Emergency Food Network has its own growing operation as well at Mother Earth Farm in the Puyallup Valley. An 8-acre organic farm, Mother Earth provides more than 120,000 pounds of fresh fruit, vegetables, and herbs annually to 75 pantries, meal sites and shelters that EFN partners with in Pierce County.
Speaking with EFN Director of Programs Sam Cook revealed another contributor to the food shortage, what she called “a staggering increase” in visits to food banks. Data from EFN’s 75 partners shows that there were 2 million visits to these food pantries in 2022 and 2.6 million visits in 2023, a 30 percent increase.
“EFN distributed more food last year than in past years. We had 14 million pounds of food go out in Pierce County; however, food donations have been down across the board,” Cook said. “It’s something we’re seeing with food in general, less food donations coming in from distributors, from grocery stores… It’s really a problem for all food pantries in the state of Washington.”
Mark Coleman, Senior Media and Marketing Officer for Food Lifeline, echoed Cook’s assessment. “The shortage is in food donations across the board. Our demand has grown so dramatically this year that we are struggling to fill the gap. Last year we served just under a million guests – while this year that number has climbed to 1.6 million. This is where the problem truly lies, at least for us,” Coleman wrote in an email.
Harvest Pierce County has numerous programs to get fruits and vegetables to food banks including supporting more than 90 community gardens with many of these keeping beds dedicated to growing for food banks. The non-profit’s main food source is through gleaning whereby Harvest Pierce County volunteers go out to local farms to load up surplus produce after the farmers have harvested what they need.

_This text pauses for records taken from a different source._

(** The exchange ends, with what it did; or the request went out whole and the answer
    makes the client copy more than it has. *)
Lemma http_post_sql_cases env host port user password sql out_sz err :
  send_ok (he_send (ce_net env)) -> (0 <= ce_bits env)%Z -> (Z.of_nat (2 * out_sz + 8 * 1024) <= 2 ^ ce_bits env)%Z ->
  let run := http_post_sql env host port user password sql out_sz err in
  let text := sql_text host user password sql in
  safe_with (exchange_ok text out_sz) run \/
  (run = Oob /\ (send_all (he_send (ce_net env)) 0 text).1.1 = true /\ answer_overruns env out_sz).
Proof.
  intros Hs Hw Hb run text. subst run. unfold http_post_sql.
  assert (Hfail : forall e sent, str_prefix_of sent text -> safe_with (exchange_ok text out_sz) (Safe (ch_fail e sent)))
    by (intros; by apply safe_ret, exchange_fail).
  assert (Hnone : str_prefix_of EmptyString text) by by eexists.
  destruct (Nat.ltb_spec out_sz 8) as [|Hsz]; [by left; apply Hfail|].
  destruct (tcp_connect _ _ _ _) as [fd e]. destruct (fd <? 0)%Z; [by left; apply Hfail|].
  destruct (negb (ce_malloc env)); [by left; apply Hfail|].
  destruct (sql_request host user password sql) as [req|] eqn:Er; [|by left; apply Hfail].
  apply sql_request_text in Er as ->. fold text. unfold send_all.
  pose proof (send_loop_spec _ (strlen text) 0 text Hs ltac:(done)) as Hsend.
  destruct (send_loop _ (strlen text) 0 text) as [[ok k] sent]. destruct Hsend as (Hp & Hall & _).
  destruct ok; [|by left; apply Hfail]. specialize (Hall eq_refl). subst sent. cbn [negb].
  destruct (recv_loop_ends env (out_sz + 8 * 1024) (out_sz + 8 * 1024) 0 EmptyString) as (resp & Hresp & Hlen);
    [simpl; lia|simpl; lia|]. rewrite Hresp. cbv zeta.
  destruct (negb _); [left; apply Hfail, str_prefix_refl|].
  destruct (response_rows_cases (ce_bits env) out_sz resp Hw ltac:(lia) ltac:(lia)) as [[rows Hrows]|(Hrows & q & Hq & Hpm)];
    rewrite Hrows.
  - left. apply safe_ret. split_and!; [apply str_prefix_refl|by left| |done].
    intros _. split; [done|]. exists rows. split; [done|]. by eapply response_rows_fit; [|exact Hrows]; lia.
  - right. split; [done|]. split; [done|]. by exists resp, q.
Qed.




Lemma query_flows_posts env o host port out_sz err n :
  let table := given_or (cho_table o) "edgehost.cpe_flows" in
  let sql := flows_sql table (ident_filter (RID_SIZE - 1) (default EmptyString (cho_router_id o))) (query_limit (cho_limit o)) in
  16 <= out_sz -> sql_ident_ok table = true ->
  parse_base_url (given_or (cho_url o) "http://127.0.0.1:8123") 256 16 = inl (host, port) ->
  strlen sql < SQL_SIZE -> err = Some (n, EmptyString) ->
  cpe_ctl_ch_query_flows env (Some o) out_sz err =
  http_post_sql env host port (Some (given_or (cho_user o) "default")) (cho_password o) sql out_sz err.
Proof.
  cbv zeta. intros Hsz Ht Hu Hsql ->. unfold cpe_ctl_ch_query_flows. cbv zeta.
  rewrite (proj2 (Nat.ltb_ge _ _)), Ht, Hu by done. cbn [negb]. by rewrite (proj2 (Nat.leb_gt _ _)).
Qed.

(** A query ends, or its answer overruns. *)
Lemma query_ends env o out_sz err :
  send_ok (he_send (ce_net env)) -> (0 <= ce_bits env)%Z -> (Z.of_nat (2 * out_sz + 8 * 1024) <= 2 ^ ce_bits env)%Z ->
  let run := cpe_ctl_ch_query_flows env o out_sz err in
  safe_with (fun _ => True) run \/ (run = Oob /\ answer_overruns env out_sz).
Proof.
  intros Hs Hw Hb run. subst run. unfold cpe_ctl_ch_query_flows. cbv zeta.
  assert (Hend : forall r, safe_with (fun _ => True) (Safe r : chk ch_result)) by (intros; by apply safe_ret).
  destruct o as [o|]; [|by left]. destruct (out_sz <? 16); [by left|]. destruct (negb _); [by left|].
  destruct (parse_base_url _ _ _) as [[host port]|prc]; [|by left]. destruct (_ <=? _); [by left|].
  match goal with |- context [http_post_sql env ?h ?p ?u ?pw ?q out_sz ?e] =>
    destruct (http_post_sql_cases env h p u pw q out_sz e Hs Hw Hb) as [(x & -> & _)|(-> & _ & Ha)] end; [by left|by right].
Qed.



(** Nor do more rounds change the table. *)
Lemma print_rows_rounds f p : strlen p <= f -> print_rows (S f) p = print_rows f p.
Proof.
  revert p. induction f as [|f IH]; intros p Hf; [by destruct p; [|simpl in Hf; lia]|].
  remember (S f) as g eqn:Eg. cbn [print_rows]. rewrite Eg at 1. cbn [print_rows].
  destruct (nonempty p) eqn:En; [|done]. cbn [negb]. cbv zeta.
  destruct (chr_index lf p) as [e|]; [|done]. subst g. rewrite IH; [done|].
  rewrite strlen_drop. assert (0 < strlen p) by (destruct p; [done|simpl; lia]). lia.
Qed.

(** ** A chunked answer *)
Lemma http_status_200 w t : (16 <= w)%Z -> http_status w ("HTTP/1.1 200 " +:+ t) = 200%Z.
Proof.
  intros Hw. unfold http_status. rewrite cstr_app_nonul by done.
  change (String.prefix "HTTP/" _) with true. cbn iota.
  change (chr_index " " _) with (Some 8). cbn iota.
  change (str_drop (8 + 1) _) with ("200 " +:+ cstr t).
  assert (2 ^ 15 <= 2 ^ (w - 1))%Z by (apply Z.pow_le_mono_r; lia).
  change (atoi w _) with (to_int (Z.min 200 (2 ^ (w - 1) - 1))). rewrite Z.min_l by lia. done.
Qed.
Lemma length_encode cs : length cs < strlen (encode_chunks cs).
Proof. induction cs as [|c cs IH]; [simpl; lia|]. cbn [encode_chunks length]. rewrite !strlen_app. simpl. lia. Qed.
Lemma looks_chunked_encode w c cs :
  (0 < Z.of_nat (strlen (String "{" c)) < 2 ^ w)%Z -> looks_chunked w (encode_chunks (String "{" c :: cs)) = true.
Proof.
  intros Hc. unfold looks_chunked. cbn [encode_chunks].
  rewrite cstr_size, strtoul16_size by lia. rewrite str_app_cons.
  rewrite (proj2 (Z.ltb_lt _ _)) by lia. reflexivity.
Qed.

(** The response: a status line with 200, headers, a blank line, and the chunks. *)
Definition chunked_response (head : string) (cs : list string) : string :=
  "HTTP/1.1 200 " +:+ head +:+ crlf +:+ crlf +:+ encode_chunks cs.
(** The head has no blank line of its own. *)
Definition head_ok (head : string) (cs : list string) : Prop :=
  String.index 0 (crlf +:+ crlf) (cstr (chunked_response head cs)) = Some (13 + strlen head).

“We offer a portion to the volunteers for donating their labor to come out and help us harvest and the majority of what we pick goes to local food banks,” said Gleaning Program Manager Devon Kerr. “Every year is a different amount of poundage. We work with some farmers who, out of the goodness of their heart, will plant a little extra for us to come and glean to take to food banks.”
Another issue concerns the number of free food sites popping up in Tacoma and Pierce County. Among the larger, long established food banks are more churches, schools and other caring folks that offer free food, and these have risen in number ever since the pandemic. This means food donations are spread out across more numerous selections of places and a fair number are in BIPOC communities. Blue says this is helpful in putting more people in the fight against hunger.

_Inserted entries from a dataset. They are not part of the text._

(** On a 32-bit target a second message of length 2^32 - 16 sends the scan back to the first
    one, for ever. *)
Lemma done_scan_spins fuel hdr rest seen :
  length hdr = 12 -> 12 <= length rest -> (Z.of_nat (length rest) < 2147483648)%Z ->
  let buf := le_bytes32 16 ++ hdr ++ le_bytes32 4294967280 ++ rest in
  done_scan 32 fuel buf 0 seen = Safe None /\ done_scan 32 fuel buf 16 seen = Safe None.
Proof.
  intros Hh Hr Hrl buf. assert (Hl : length buf = 20 + length rest)
    by (subst buf; rewrite !length_app, Hh; simpl; lia).
  assert (Hbuf : buf = frame hdr ++ le_bytes32 4294967280 ++ rest)
    by (unfold frame; rewrite Hh; subst buf; by rewrite <- app_assoc).
  revert seen. induction fuel as [|fuel IH]; intros seen; [done|]. cbn [done_scan]. rewrite Hl.
  change (size_w 32 (0 + 16)) with 16%Z. change (size_w 32 (16 + 16)) with 32%Z.
  rewrite !(proj2 (Z.leb_le _ _)) by lia. split.
  - assert (H1 : rd32 buf (Z.to_nat 0) = Safe 16%Z) by (subst buf; reflexivity). rewrite H1. chk_step.
    destruct (rd16_ok buf (Z.to_nat 0 + 4)) as [ty ->]; [rewrite Hl; simpl; lia|]. chk_step.
    change (size_w 32 (0 + 16)) with 16%Z. rewrite (proj2 (Z.ltb_ge (Z.of_nat _) _)) by lia.
    change (16 <? 16)%Z with false. cbn [orb]. apply IH.
  - assert (H2 : rd32 buf (Z.to_nat 16) = Safe 4294967280%Z).
    { rewrite Hbuf. change (Z.to_nat 16) with (4 + 12 + 0). rewrite <- Hh, <- (length_frame hdr).
      rewrite rd32_skip. reflexivity. }
    rewrite H2. chk_step. destruct (rd16_ok buf (Z.to_nat 16 + 4)) as [ty ->]; [rewrite Hl; simpl; lia|]. chk_step.
    change (size_w 32 (16 + 4294967280)) with 0%Z. rewrite (proj2 (Z.ltb_ge (Z.of_nat _) 0)) by lia.
    change (4294967280 <? 16)%Z with false. cbn [orb]. apply IH.
Qed.

(** ** The daemon *)
Section daemon.
Context {C : Type} `{!NfctLib C} `{!EventSource C nfct_event} {W : Type} `{!WifiLib W} `{!EventSource W nl80211_event}
  {R : Type} `{!NfLib R} `{!EventText}.
Local Abbreviation state := (fsd_state (C := C) (W := W)).

(** The lines for datagrams fed one after the other. *)
Fixpoint report_stations (clks : nat -> clock) (k : nat) (router : string) (ds : list (list Z)) (wifi : W) : list string * W :=
  match ds with
  | [] => ([], wifi)
  | d :: ds =>
      let '(_, wifi) := nl80211_parse_feed_input wifi d in
      let '(lines, wifi) := emit_wifi_events wifi router (now_ms (clks k)) in
      let '(more, wifi) := report_stations clks (S k) router ds wifi in (lines ++ more, wifi)
  end.

(** A datagram of messages as the kernel pads them, that the buffer holds. *)
Definition datagram_of (l : list (list Z)) : Prop := Forall frame_ok l /\ l <> [] /\ length (frames l) <= WBUF_SIZE.

Lemma recv_frames wfd l : (0 <= wfd)%Z -> datagram_of l ->
  nl80211_netlink_recv wfd (RecvData (frames l)) WBUF_SIZE = (Z.of_nat (length (frames l)), frames l) /\ 0 < length (frames l).
Proof.
  intros Hfd (_ & Hne & Hlen). unfold nl80211_netlink_recv. rewrite (proj2 (Z.ltb_ge _ _)) by done.
  pose proof (frames_length l). assert (0 < length l) by (destruct l; [done|simpl; lia]).
  assert ((WBUF_SIZE =? 0) = false) as -> by (apply Nat.eqb_neq; lia). cbn [orb]. rewrite take_ge by done. split; [done|lia].
Qed.
Lemma scan_frames w l : (32 <= w)%Z -> datagram_of l ->
  done_scan w (S (length (frames l))) (frames l) 0 false = Safe (Some (existsb is_done l)).
Proof.
  intros Hw (Hok & _ & Hlen). pose proof (frames_length l).
  apply (done_scan_frames w l [] _ false); [done|done| |lia]. cbn [app].
  assert (Z.of_nat WBUF_SIZE < 2147483648)%Z by reflexivity. lia.
Qed.

(** a station dump reads the datagrams of its reply up to and including the first that
    holds an end-of-dump message, feeds each to the parser whole and in order, and prints the
    lines of all the stations they report before it stops; what arrives behind it stays in
    the socket.  On 32- and 64-bit targets alike. *)
Theorem wifi_dump_reads_to_end w clks wfd router ls last rest wifi k :
  (32 <= w)%Z -> (0 <= wfd)%Z ->
  Forall (fun l => datagram_of l /\ existsb is_done l = false) ls -> datagram_of last -> existsb is_done last = true ->
  dump_rounds w clks k wfd router (((fun l => RecvData (frames l)) <$> ls) ++ RecvData (frames last) :: rest) wifi =
  Safe (Some (let '(lines, wifi) := report_stations clks k router (frames <$> (ls ++ [last])) wifi in (lines, wifi, rest))).
Proof.
  intros Hw Hfd Hls Hlast Hdone. revert k wifi. induction Hls as [|l ls [Hl Hnd] _ IH]; intros k wifi.
  - cbn [fmap list_fmap app dump_rounds report_stations]. destruct (recv_frames wfd last Hfd Hlast) as [-> Hpos].
    rewrite (proj2 (Z.leb_gt _ _)) by lia. destruct (nl80211_parse_feed_input wifi (frames last)) as [rc wifi1].
    destruct (emit_wifi_events wifi1 router (now_ms (clks k))) as [lines wifi2].
    rewrite scan_frames, Hdone by done. chk_step. by rewrite app_nil_r.
  - change (frames <$> ((l :: ls) ++ [last])) with (frames l :: (frames <$> (ls ++ [last]))).
    rewrite fmap_cons, <- app_comm_cons. cbn [dump_rounds report_stations].
    destruct (recv_frames wfd l Hfd Hl) as [-> Hpos].
    rewrite (proj2 (Z.leb_gt _ _)) by lia. destruct (nl80211_parse_feed_input wifi (frames l)) as [rc wifi1].
    destruct (emit_wifi_events wifi1 router (now_ms (clks k))) as [lines wifi2].
    rewrite scan_frames, Hnd by done. chk_step. rewrite IH. chk_step.
    by destruct (report_stations clks (S k) router (frames <$> (ls ++ [last])) wifi2) as [more wifi3].
Qed.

“They’re providing a need that the food banks were not meeting and that’s the reality of it. I believe that there is room at the table for everyone,” she said. “We are stronger together.”
Blue asserts that food banks need to work together now more than ever. For example, she is reaching out to Adventist Community Services to offer her assistance in helping them fill their cooler just as Caley-Thorne and Adventist Executive Director Leslie Bagdley have been staunch supporters of Blue’s efforts.

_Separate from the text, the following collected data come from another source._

(* ===== verification/LuaBind.v ===== *)
(** * The agent's Lua functions (src/agent/lua_bind.c)

    The functions of the global table [cpe] that a Lua script uses to drive the agent, their
    registration, and the running of scripts.  A function is a [cfun] on the state of the
    process; what the outside world answers during the [n]-th call is [envs n]. *)

From S2P Require Import Prelude CStr Float754 Clock HostAlloc Config SpoolDir Spool Events PerfSample Nflog TcpStats.
From S2P Require Import TcpEmit TcpInv Nfct FlowEntry FlowTable FlowAcct AgentData Agent AgentConfig Icmp LivePing.
From S2P Require Import TraceProbe LiveTrace AgentRun AgentLoop WifiStats LiveArping LuaApi.
From S2P Require Import StrSearch.

(** ** Tables of results *)
Definition push_sample (s : cpe_perf_sample) : lval := fields_table [
  ("probe", LStr (ps_probe s)); ("target", LStr (ps_target s)); ("rtt_ms", LNum (ps_rtt_ms s));
  ("loss", push_float (ps_loss s)); ("ts", LStr (ps_ts_iso s)); ("meta", LStr (ps_meta s))]%string.

Definition config_table (c : cpe_agent_config) : lval := fields_table [
  ("router_id", LStr (router_id c)); ("emit_mode", LStr (emit_mode c)); ("spool_path", LStr (spool_path c));
  ("target", LStr (demo_target c)); ("iface", LStr (arping_if c)); ("wifi_if", LStr (wifi_if c));
  ("demo", push_boolean (demo_mode c)); ("interval_ms", push_integer (demo_interval_ms c));
  ("timeout_ms", push_integer (probe_timeout_ms c)); ("spool_max_lines", push_integer (spool_max_lines c));
  ("generation", push_integer (generation c)); ("tcp_stats", push_boolean (tcp_stats_enabled c));
  ("tcp_nflog_group", push_integer (tcp_nflog_group c)); ("tcp_prefix_len", push_integer (tcp_prefix_len c))]%string.

Definition push_wifi_iface (i : cpe_wifi_iface_state) : lval := fields_table [
  ("ifname", LStr (wif_ifname i)); ("ifindex", push_integer (wif_ifindex i)); ("up", push_boolean (wif_up i));
  ("running", push_boolean (wif_running i)); ("wireless", push_boolean (wif_wireless i));
  ("operstate", LStr (wif_operstate i)); ("mac", LStr (wif_mac i)); ("mtu", push_integer (wif_mtu i))]%string.
Definition push_wifi_station (s : cpe_wifi_station) : lval := fields_table [
  ("mac", LStr (sta_mac s)); ("rssi", push_integer (sta_signal_dbm s)); ("rssi_avg", push_integer (sta_signal_avg_dbm s));
  ("snr", push_integer (sta_snr_db s)); ("mcs", push_integer (sta_mcs s)); ("tx_retries", push_integer (sta_tx_retries s));
  ("tx_failed", push_integer (sta_tx_failed s)); ("rx_bytes", push_integer (sta_rx_bytes s));
  ("tx_bytes", push_integer (sta_tx_bytes s)); ("freq_mhz", push_integer (sta_freq_mhz s));
  ("has_signal", push_boolean (sta_has_signal s)); ("has_mcs", push_boolean (sta_has_mcs s))]%string.
Definition push_wifi_snapshot (snap : cpe_wifi_snapshot) : lval := fields_table ([
  ("iface", push_wifi_iface (wfs_iface snap)); ("stations", array_table (push_wifi_station <$> wfs_stations snap));
  ("station_count", push_integer (Z.of_nat (length (wfs_stations snap))));
  ("stations_valid", push_boolean (wfs_stations_valid snap)); ("demo", push_boolean (wfs_demo snap));
  ("ts", LStr (wfs_ts_iso snap))]%string ++ (if nonempty (wfs_err snap) then [("err"%string, LStr (wfs_err snap))] else [])).

Definition push_trace_hop (h : cpe_trace_hop) : lval := fields_table [
  ("hop", push_integer (hop_hop h)); ("addr", LStr (hop_addr h)); ("sent", push_integer (hop_sent h));
  ("replies", push_integer (hop_replies h)); ("timeouts", push_integer (hop_timeouts h));
  ("rtt_ms", LNum (hop_last_rtt_ms h)); ("avg_rtt_ms", LNum (hop_avg_rtt_ms h)); ("min_rtt_ms", LNum (hop_min_rtt_ms h));
  ("max_rtt_ms", LNum (hop_max_rtt_ms h)); ("loss", push_float (hop_loss h)); ("reached_dest", push_boolean (hop_reached_dest h))]%string.
Definition push_trace_result (tr : cpe_trace_result) : lval := fields_table [
  ("target", LStr (trr_target tr)); ("ts", LStr (trr_ts_iso tr)); ("method", LStr (trr_method tr));
  ("max_ttl", push_integer (trr_max_ttl tr)); ("probes", push_integer (trr_probes_per_hop tr));
  ("hop_count", push_integer (Z.of_nat (length (trr_hops tr)))); ("reached", push_boolean (trr_reached tr));
  ("dest_rtt_ms", LNum (trr_dest_rtt_ms tr)); ("hops", array_table (push_trace_hop <$> trr_hops tr))]%string.

Definition push_tcp_remote (r : cpe_tcp_remote) : lval := fields_table [
  ("remote_ip", LStr (tr_remote_ip r)); ("local_ip", LStr (tr_local_ip r)); ("remote_port", push_integer (tr_remote_port r));
  ("local_port", push_integer (tr_local_port r)); ("syn", push_integer (tr_syn_count r)); ("fin", push_integer (tr_fin_count r));
  ("rst", push_integer (tr_rst_count r)); ("syn_retrans", push_integer (tr_syn_retrans r)); ("pkts", push_integer (tr_pkt_count r));
  ("bytes", push_integer (tr_bytes_est r));
  ("loss_hint", push_float (cpe_tcp_loss_hint (tr_syn_count r) (tr_fin_count r) (tr_rst_count r) (tr_syn_retrans r)))]%string.
Definition push_tcp_prefix (p : cpe_tcp_prefix) : lval := fields_table [
  ("prefix", LStr (tx_prefix p)); ("remotes", push_integer (tx_remote_count p)); ("syn", push_integer (tx_syn_count p));
  ("fin", push_integer (tx_fin_count p)); ("rst", push_integer (tx_rst_count p)); ("syn_retrans", push_integer (tx_syn_retrans p));
  ("pkts", push_integer (tx_pkt_count p)); ("bytes", push_integer (tx_bytes_est p));
  ("loss_hint", push_float (cpe_tcp_loss_hint (tx_syn_count p) (tx_fin_count p) (tx_rst_count p) (tx_syn_retrans p)))]%string.
Definition tcp_table (snap : cpe_tcp_snapshot) : lval := fields_table [
  ("nflog_group", push_integer (sn_nflog_group snap)); ("syn", push_integer (sn_syn_total snap));
  ("fin", push_integer (sn_fin_total snap)); ("rst", push_integer (sn_rst_total snap));
  ("syn_retrans", push_integer (sn_syn_retrans_total snap)); ("pkts", push_integer (sn_pkt_total snap));
  ("bytes", push_integer (sn_bytes_total snap)); ("remotes", push_integer (Z.of_nat (length (sn_remotes snap))));
  ("prefixes", push_integer (Z.of_nat (length (sn_prefixes snap)))); ("prefix_len", push_integer (sn_prefix_len snap));
  ("loss_hint", push_float (cpe_tcp_loss_hint (sn_syn_total snap) (sn_fin_total snap) (sn_rst_total snap) (sn_syn_retrans_total snap)));
  ("ts", LStr (sn_ts_iso snap)); ("pkts_parsed", push_integer (sn_pkts_parsed snap))]%string.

“They have been an amazing support system for us – amazing,” Blue said. “We wouldn’t be here if Leslie had not gone to battle for me and been so generous. East Tacoma is her territory, and she has been here forever, and she has done nothing but say how can I help you.”
For Kerr, her insider’s view of the food insecurity epidemic is a hard reality to fathom.
“Once you’re in this work, you can see how abundant the land can be in producing what we need but there is so much greed, income inequality and wealth inequality that it’s quite heartbreaking,” she said. “Every day that I do this job I feel simultaneously inspired and hopeful but also completely gutted. The whole model and system are really broken.”